From the United States to the United Kingdom to the eurozone, sovereign yields have risen significantly over the last month, albeit from extremely low levels.1 September’s upward trend in benchmark yields on both sides of the Atlantic is the first sustained increase since the start of the year, when the reopening/inflation trade was in full swing. This upward pressure stems partly from the Federal Reserve’s widely anticipated announcement that it will begin tapering its bond purchases following its next meeting in November, and partly from the hawkish surprise announcement by the Bank of England (BoE) that it could hike its policy rate before its quantitative easing program ends. Rising energy prices and supply chain bottlenecks have also had a role to play as OPEC+ has maintained production discipline, local governments in China have rationed energy, container ships continue to clog ports, and trucker shortages abound. These issues have constrained growth and raised prices, leading some market participants to raise the specter of stagflation.2, 4

However, the textbook narrative of central banks raising rates to combat inflation fails to encompass the nuances of the current situation. Indeed, European Central Bank (ECB) President Christine Lagarde has responded to the recent 13-year high in eurozone inflation with relative dovishness, noting that temporary supply shocks are driving price increases, while inflation expectations remain anchored and wages have shown no signs of spiraling upwards.3 Similarly, despite a willingness to begin tapering the Fed’s $120 billion in monthly purchases of U.S. Treasury securities and agency mortgage-backed securities, Chair Jerome Powell has echoed the ECB’s sanguine view on inflation expectations and the transitory nature of current supply shocks.5 That said, it wasn’t lost on the market that half of the Federal Open Market Committee (FOMC) believes the Fed’s policy rate will rise by the end of next year, up from a minority in June. Notably, the U.S. once again faces the unique and recurring crisis that is the debt ceiling debate, which has sent tremors through the U.S. Treasury bill market as legislators chart a path to increasing the US Government’s borrowing authority.

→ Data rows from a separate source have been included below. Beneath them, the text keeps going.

(** * redmed: posting media submissions to reddit

    A shallow embedding of the Go package [redmed] and the properties of
    its upload / submission / completion protocol.

    The package exists in the repository in several revisions, all of
    which are embedded here, each in a module of its own:

    - [Monolith]: [redmed.go], first revision, where the client itself
      carries the token and talks to reddit ([setToken], [uploadMedia],
      [waitForPostSuccess], [PostImage], [PostVideo], [PostGallery]);
    - [RedditOld]: [reddit.go], the revision without a websocket dialer
      ([UploadAsset], [SubmitPost], [SubmitGalleryPost], ...);
    - [Reddit]: [reddit.go], the revision with the dialer, the check of
      the upload's [Location] and the [success] policy of the listener;
    - [Client]: [redmed.go], second revision, a thin client over the
      [reddit] layer.

    Everything outside the package (net/http, net/url, encoding/json,
    encoding/xml, os, gorilla/websocket) is an oracle collected in the
    record [Env]; the theorems hold for every such environment. *)

From Stdlib Require Import Ascii.
From stdpp Require Import base option list strings gmap pretty.

Local Open Scope string_scope.
Local Open Scope Z_scope.
Local Set Warnings "-register-all".
Disable Notation "_ ++ _" : string_scope.

(** ** Go strings *)

(** A Go string is a sequence of bytes, as is a [string] here. *)

Definition slash : ascii := "/"%char.
Definition dot : ascii := "."%char.

(** [strings.Split(s, "/")]: the substrings between the separators; a
    string without a separator (the empty one too) gives a slice of
    length one. *)
Fixpoint Split (s : string) : list string :=
  match s with
  | EmptyString => [EmptyString]
  | String c s' =>
      if Ascii.eqb c slash then EmptyString :: Split s'
      else match Split s' with
           | [] => [String c EmptyString]
           | h :: t => String c h :: t
           end
  end.

(** [os.IsPathSeparator] on Unix. *)
Definition IsPathSeparator (c : ascii) : bool := Ascii.eqb c slash.

Definition bytes (s : string) : list ascii := String.list_ascii_of_string s.
Definition of_bytes (l : list ascii) : string := String.string_of_list_ascii l.

(** The loop of [filepath.Ext]: [i] runs down from the last byte while
    [path[i]] is not a separator, and a dot ends it with [path[i:]].
    [before] is [path[:i+1]] reversed, [after] is [path[i+1:]]. *)
Fixpoint Ext_loop (before after : list ascii) : string :=
  match before with
  | [] => ""
  | c :: before' =>
      if IsPathSeparator c then ""
      else if Ascii.eqb c dot then of_bytes (c :: after)
      else Ext_loop before' (c :: after)
  end.

(** [filepath.Ext]. *)
Definition Ext (path : string) : string := Ext_loop (rev (bytes path)) [].

Fixpoint strip_seps (rpath : list ascii) : list ascii :=
  match rpath with
  | c :: r => if IsPathSeparator c then strip_seps r else rpath
  | [] => []
  end.

Fixpoint last_elem (rpath acc : list ascii) : list ascii :=
  match rpath with
  | c :: r => if IsPathSeparator c then acc else last_elem r (c :: acc)
  | [] => acc
  end.

(** [filepath.Base] on Unix (no volume name): the empty path is ["."],
    trailing slashes are stripped, the last element is kept, and a path
    of slashes only is ["/"]. *)
Definition Base (path : string) : string :=
  match path with
  | EmptyString => "."
  | _ =>
      match last_elem (strip_seps (rev (bytes path))) [] with
      | [] => "/"
      | l => of_bytes l
      end
  end.

(** The package variable [mimeTypes], a Go map. *)
Definition mimeTypes : gmap string string :=
  <[".png" := "image/png"]>
  (<[".mov" := "video/quicktime"]>
  (<[".mp4" := "video/mp4"]>
  (<[".jpg" := "image/jpeg"]>
  (<[".jpeg" := "image/jpeg"]>
  (<[".gif" := "image/gif"]> ∅))))).

Definition tokenURL : string := "https://www.reddit.com/api/v1/access_token".
Definition baseURL : string := "https://oauth.reddit.com".

(** ** Errors and results *)

(** A Go [error], by the way the package builds it. *)
Inductive error : Type :=
| ErrNew (msg : string)
    (** [errors.New(msg)], or [fmt.Errorf] without [%w] *)
| ErrWrap (what : string) (cause : error)
    (** [fmt.Errorf("<what>: %w", cause)] *)
| Canceled
    (** [context.Canceled] *)
| DeadlineExceeded.
    (** [context.DeadlineExceeded] *)

(** [err.Error()]. *)
Fixpoint Error (e : error) : string :=
  match e with
  | ErrNew msg => msg
  | ErrWrap what cause => what +:+ ": " +:+ Error cause
  | Canceled => "context canceled"
  | DeadlineExceeded => "context deadline exceeded"
  end.

(** [errors.Unwrap], iterated: the error at the bottom of the chain. *)
Fixpoint root_cause (e : error) : error :=
  match e with
  | ErrWrap _ cause => root_cause cause
  | _ => e
  end.

(** The errors a cancelled or expired context reports ([ctx.Err()]). *)
Definition is_cancellation (e : error) : bool :=
  match e with
  | Canceled | DeadlineExceeded => true
  | _ => false
  end.

(** What a library call gives back: a value, or an error. *)
Inductive result (A : Type) : Type :=
| Ok (a : A)
| Err (e : error).
Arguments Ok {A} a.
Arguments Err {A} e.

(** How a function of the package ends. *)
Inductive outcome (A : Type) : Type :=
| Ret (a : A)          (** returns [a, nil] *)
| Fail (e : error)     (** returns a non-nil error *)
| Panic                (** run-time panic: index out of range *)
| Blocked.             (** never returns: still blocked when the schedule ends *)
Arguments Ret {A} a.
Arguments Fail {A} e.
Arguments Panic {A}.
Arguments Blocked {A}.


(** ** The outside world *)

(** A JSON document, as [json.Marshal] writes it: the keys of a Go map
    come out sorted. *)
Inductive json : Type :=
| JNull
| JBool (b : bool)
| JStr (s : string)
| JArr (elems : list json)
| JObj (members : list (string * json)).

(** A request body, by the writer that produced it. *)
Inductive body : Type :=
| NoBody
| FormBody (form : list (string * string))
    (** [strings.NewReader(form.Encode())] of a [url.Values] *)
| MultipartBody (fields : list (string * string)) (fileName content : string)
    (** the closed [multipart.Writer]: the form fields in the order they
        were created, then the part ["file"] *)
| JSONBody (payload : json).
    (** [bytes.NewReader(payloadBytes)] of marshalled JSON *)

(** [*http.Request]: [Header] is a Go map. *)
Record request : Type := {
  Method : string;
  URL : string;
  Header : gmap string string;
  Body : body
}.

(** [*http.Response]; reading [Body] to its end may fail. *)
Record response : Type := {
  StatusCode : Z;
  RespBody : result string
}.

(** [*url.URL], as far as the package looks at it. *)
Record url : Type := {
  Scheme : string;
  Host : string;
  String_ : string      (** [u.String()] *)
}.

Record lease_field : Type := { Name : string; Value : string }.

(** [assetLeaseResponse]. *)
Record assetLeaseResponse : Type := {
  Action : string;
  Fields : list lease_field;
  AssedID : string;
  WebsocketURL : string
}.

(** The zero value of [assetLeaseResponse]. *)
Definition zero_lease : assetLeaseResponse :=
  {| Action := ""; Fields := []; AssedID := ""; WebsocketURL := "" |}.

(** [wsResponse]: [Type] and [Payload.Redirect]. *)
Record wsResponse : Type := {
  Type_ : string;
  Redirect : string
}.

(** What [ws.ReadMessage()] yields. *)
Inductive frame : Type :=
| ReadError (e : error)
| Message (message : string).

(** The libraries the package calls. *)
Record Env : Type := {
  httpDo : request → result response;
    (** [c.client.Do(r)] *)
  urlParse : string → result url;
    (** [url.Parse] *)
  urlParseRequestURI : string → result url;
    (** [url.ParseRequestURI] *)
  jsonToken : string → result string;
    (** [json] decoding of [token]: the field [access_token] *)
  jsonLease : string → result assetLeaseResponse;
    (** [json.Unmarshal] into [assetLeaseResponse] *)
  jsonGallery : string → result string;
    (** [json.Unmarshal] into [postGalleryResponse]: [JSON.Data.ID] *)
  jsonWs : string → result wsResponse;
    (** [json.Unmarshal] into [wsResponse] *)
  xmlLocation : string → result string;
    (** [xml.Unmarshal] into [postResponse]: [Location], empty when the
        document has no such element *)
  osOpen : string → result string;
    (** [os.Open] and the read of a file that is not a staged one *)
  osTempDir : string;
    (** [os.TempDir()] *)
  osCreateTemp : string → option error;
    (** whether [os.CreateTemp("", pattern)] fails *)
  wsDial : string → result (list frame)
    (** [Dial(url, nil)]: the messages the peer sends on the connection *)
}.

Given this backdrop, September was not a particularly pleasant month to be a bond investor. The FTSE 3-Month Treasury Bill Index posted a 0.00 percent return, while the Bloomberg US High Yield Corporate Index was down 0.01 percent. The Bloomberg US Aggregate Bond Index gave up 87 basis points (bps), while the Global Aggregate (unhedged) was down 1.78 percent. U.S. Treasurys fell 1.08 percent, and Global Treasurys fell 2.20 percent.6 Add in a default by the biggest real estate developer in China, and it would be reasonable to expect that credit markets would be clamming up. Perhaps counterintuitively, the credit markets, even the junky ones remain wide open. Last week, bankers began marketing $7.8 billion in high yield bonds and $7.0 billion in loans for a leveraged buyout (LBO) of Medline Industries Inc.7 The bond issuance is the largest in the U.S. dollar junk space since 2015 and suggests that the choppiness in the sovereign markets hasn’t slackened investors’ demand for risk to the point that giant LBO deals can’t get done at reasonable spreads.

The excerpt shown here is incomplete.